■ **Brief**:
Reproduce the listing verbatim through the line with "(ResponderRequestWithContext gateway ctx".

***

Lemma ListIncidentLogEntriesWithContext_call ctx id o calls :
  (ListIncidentLogEntriesWithContext gateway ctx id o calls).2
  = calls ++ [ getCall ctx ("/incidents/" +:+ id +:+ "/log_entries?"
                              +:+ url.Encode (query.ValuesListIncidentLogEntriesOptions o)) ].
Proof. one_call. Qed.

Lemma ResponderRequestWithContext_call ctx id o calls :
  (ResponderRequestWithContext gateway ctx id o calls).2
  = calls ++ [ writeCall POST ctx ("/incidents/" +:+ id +:+ "/responder_requests")
                 (struct_ResponderRequestOptions o)
                 {[ "From" := ResponderRequestOptions_From o ]} ].
Proof. one_call. Qed.

Lemma getIncidentAlertWithContext_call ctx incidentID alertID calls :
  (getIncidentAlertWithContext gateway ctx incidentID alertID calls).2
  = calls ++ [ getCall ctx ("/incidents/" +:+ incidentID +:+ "/alerts/" +:+ alertID) ].
Proof. one_call. Qed.

Lemma manageIncidentAlertsWithContext_call ctx incidentID alerts calls :
  (manageIncidentAlertsWithContext gateway ctx incidentID alerts calls).2
  = calls ++ [ writeCall PUT ctx ("/incidents/" +:+ incidentID +:+ "/alerts/")
                 (pointer_IncidentAlertList alerts)
                 ∅ ].
Proof. one_call. Qed.

Lemma bind_ret_calls {A B} (m : Client A) (f : A -> B) (calls : list Request) :
  (bind m (fun a => ret (f a)) calls).2 = (m calls).2.
Proof. unfold bind, ret. by repeat case_match. Qed.

Lemma GetIncidentAlertWithContext_call ctx incidentID alertID calls :
  (GetIncidentAlertWithContext gateway ctx incidentID alertID calls).2
  = calls ++ [ getCall Background ("/incidents/" +:+ incidentID +:+ "/alerts/" +:+ alertID) ].
Proof.
  unfold GetIncidentAlertWithContext.
  by rewrite bind_ret_calls, getIncidentAlertWithContext_call.
Qed.

Lemma ManageIncidentAlertsWithContext_call ctx incidentID alerts calls :
  (ManageIncidentAlertsWithContext gateway ctx incidentID alerts calls).2
  = calls ++ [ writeCall PUT Background ("/incidents/" +:+ incidentID +:+ "/alerts/")
                 (pointer_IncidentAlertList alerts)
                 ∅ ].
Proof.
  unfold ManageIncidentAlertsWithContext.
  by rewrite bind_ret_calls, manageIncidentAlertsWithContext_call.
Qed.

End Calls.

Lemma pathOf_call {T} (m : Client T) (calls : list Request) (req : Request) :
  (m calls).2 = calls ++ [req] -> pathOf m calls = Some (Request_Path req).
Proof. intros Hcall. unfold pathOf. by rewrite Hcall, drop_app_length. Qed.


Lemma callsOf_call {T} (m : Client T) (calls : list Request) (req : Request) :
  (m calls).2 = calls ++ [req] -> callsOf m calls = [req].
Proof. intros Hcall. unfold callsOf. by rewrite Hcall, drop_app_length. Qed.

(** The answer to the call of an operation is the gateway's answer to the
    request that the operation sends. *)
Lemma answerOf_call {T} (gateway : list Request -> Request -> result Response)
    (m : Client T) (calls : list Request) (req : Request) (answer : result Response) :
  (m calls).2 = calls ++ [req] ->
  answerOf gateway m calls = Some answer ->
  gateway calls req = answer.
Proof.
  intros Hcall. unfold answerOf. rewrite (callsOf_call _ _ _ Hcall). by intros [= <-].
Qed.

(** From the answer to the call of an operation, the gateway's answer to
    the request itself. *)
Ltac the_call H :=
  eapply answerOf_call in H;
  [
  | first
      [ apply ListIncidentsWithContext_call
      | apply CreateIncidentWithContext_call
      | apply ManageIncidentsWithContext_call
      | apply MergeIncidentsWithContext_call
      | apply GetIncidentWithContext_call
      | apply ListIncidentNotesWithContext_call
      | apply ListIncidentAlertsWithContext_call
      | apply CreateIncidentNoteWithContext_call
      | apply CreateIncidentNote_call
      | apply SnoozeIncidentWithContext_call
      | apply SnoozeIncident_call
      | apply ListIncidentLogEntriesWithContext_call
      | apply ResponderRequestWithContext_call
      | apply getIncidentAlertWithContext_call
      | apply manageIncidentAlertsWithContext_call
      | apply GetIncidentAlertWithContext_call
      | apply ManageIncidentAlertsWithContext_call ] ];
  unfold getCall, writeCall in H.

(** ** Decoding envelopes *)

Lemma unmarshalEntries_absent {T} `{Zero T, Unmarshal T}
    (members : list (string * json)) (m m' : gmap string T) (key : string) :
  unmarshalEntries members m = Ok m' -> key ∉ members.*1 -> m' !! key = m !! key.
Proof.
  revert m. induction members as [|[k j] members IH]; intros m Hdec Hkey.
  - by injection Hdec as <-.
  - cbn in Hdec. destruct (unmarshal j zero) as [x|e]; [|done]. cbn in Hdec.
    apply not_elem_of_cons in Hkey as [Hne Hkey].
    rewrite (IH _ Hdec Hkey). by rewrite lookup_insert_ne.
Qed.

Lemma unmarshalElements_Forall2 {T} `{Zero T, Unmarshal T}
    (elements : list json) (xs : list T) :
  Forall2 (fun j x => unmarshal j zero = Ok x) elements xs ->
  unmarshalElements elements [] = Ok xs.
Proof.
  induction 1 as [|j x elements xs Hj _ IH]; [done|].
  cbn. rewrite Hj. cbn. by rewrite IH.
Qed.

Lemma sorted_singleton_keys {T} (key : string) (x : T) :
  merge_sort String.le (map_to_list ({[ key := x ]} : gmap string T)).*1 = [key].
Proof. by rewrite map_to_list_singleton. Qed.

Lemma append_longer (s t : string) : t <> "" -> s +:+ t <> s.
Proof.
  intros Ht. induction s as [|c s IH]; [done|].
  rewrite append_cons. intros [= H]. by apply IH.
Qed.

Lemma findField_single {T F} `{Unmarshal F} (name key : string)
    (get : T -> F) (set : F -> T -> T) :
  foldName key <> foldName name ->
  findField [fieldOf name get set] key = None.
Proof.
  intros Hkey. unfold findField. cbn.
  destruct (String.eqb_spec name key) as [->|_]; [done|].
  destruct (String.eqb_spec (foldName name) (foldName key)) as [Heq|_]; [|done].
  by rewrite Heq in Hkey.
Qed.

Lemma unmarshalMembers_skipped {T} (fields : list (fieldDecoder T))
    (members : list (string * json)) (t : T) :
  Forall (fun kv => findField fields kv.1 = None) members ->
  unmarshalMembers fields members t = Ok t.
Proof.
  induction 1 as [|[key j] members Hkey _ IH]; [done|].
  cbn in *. by rewrite Hkey.
Qed.

Lemma unmarshalEntries_fails {T} `{Zero T, Unmarshal T}
    (members : list (string * json)) (m : gmap string T) :
  Exists (fun kv => exists e, unmarshal kv.2 (zero : T) = Err e) members ->
  exists e, unmarshalEntries members m = Err e.
Proof.
  intros Hfail. revert m. induction Hfail as [[k j] members [e He]|[k j] members _ IH];
    intros m; cbn in *.
  - rewrite He. by exists e.
  - destruct (unmarshal j zero) as [x|e]; cbn; [apply IH|by exists e].
Qed.

Lemma findField_found {T} (fields : list (fieldDecoder T)) (key : string)
    (decode : json -> T -> result T) :
  findField fields key = Some decode ->
  exists f, f ∈ fields /\ f.2 = decode /\ foldName f.1 = foldName key.
Proof.
  unfold findField.
  destruct (List.find (fun f => String.eqb f.1 key) fields) as [f|] eqn:Hexact.
  - intros [= <-]. apply List.find_some in Hexact as [Hin Heq].
    apply String.eqb_eq in Heq. exists f. rewrite <- Heq. by rewrite list_elem_of_In.
  - destruct (List.find (fun f => String.eqb (foldName f.1) (foldName key)) fields)
      as [f|] eqn:Hfold; [|done].
    intros [= <-]. apply List.find_some in Hfold as [Hin Heq].
    apply String.eqb_eq in Heq. exists f. by rewrite list_elem_of_In.
Qed.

***

■ **Reply**:
Lemma ListIncidentLogEntriesWithContext_call ctx id o calls :
  (ListIncidentLogEntriesWithContext gateway ctx id o calls).2
  = calls ++ [ getCall ctx ("/incidents/" +:+ id +:+ "/log_entries?"
                              +:+ url.Encode (query.ValuesListIncidentLogEntriesOptions o)) ].
Proof. one_call. Qed.

Lemma ResponderRequestWithContext_call ctx id o calls :
  (ResponderRequestWithContext gateway ctx id o calls).2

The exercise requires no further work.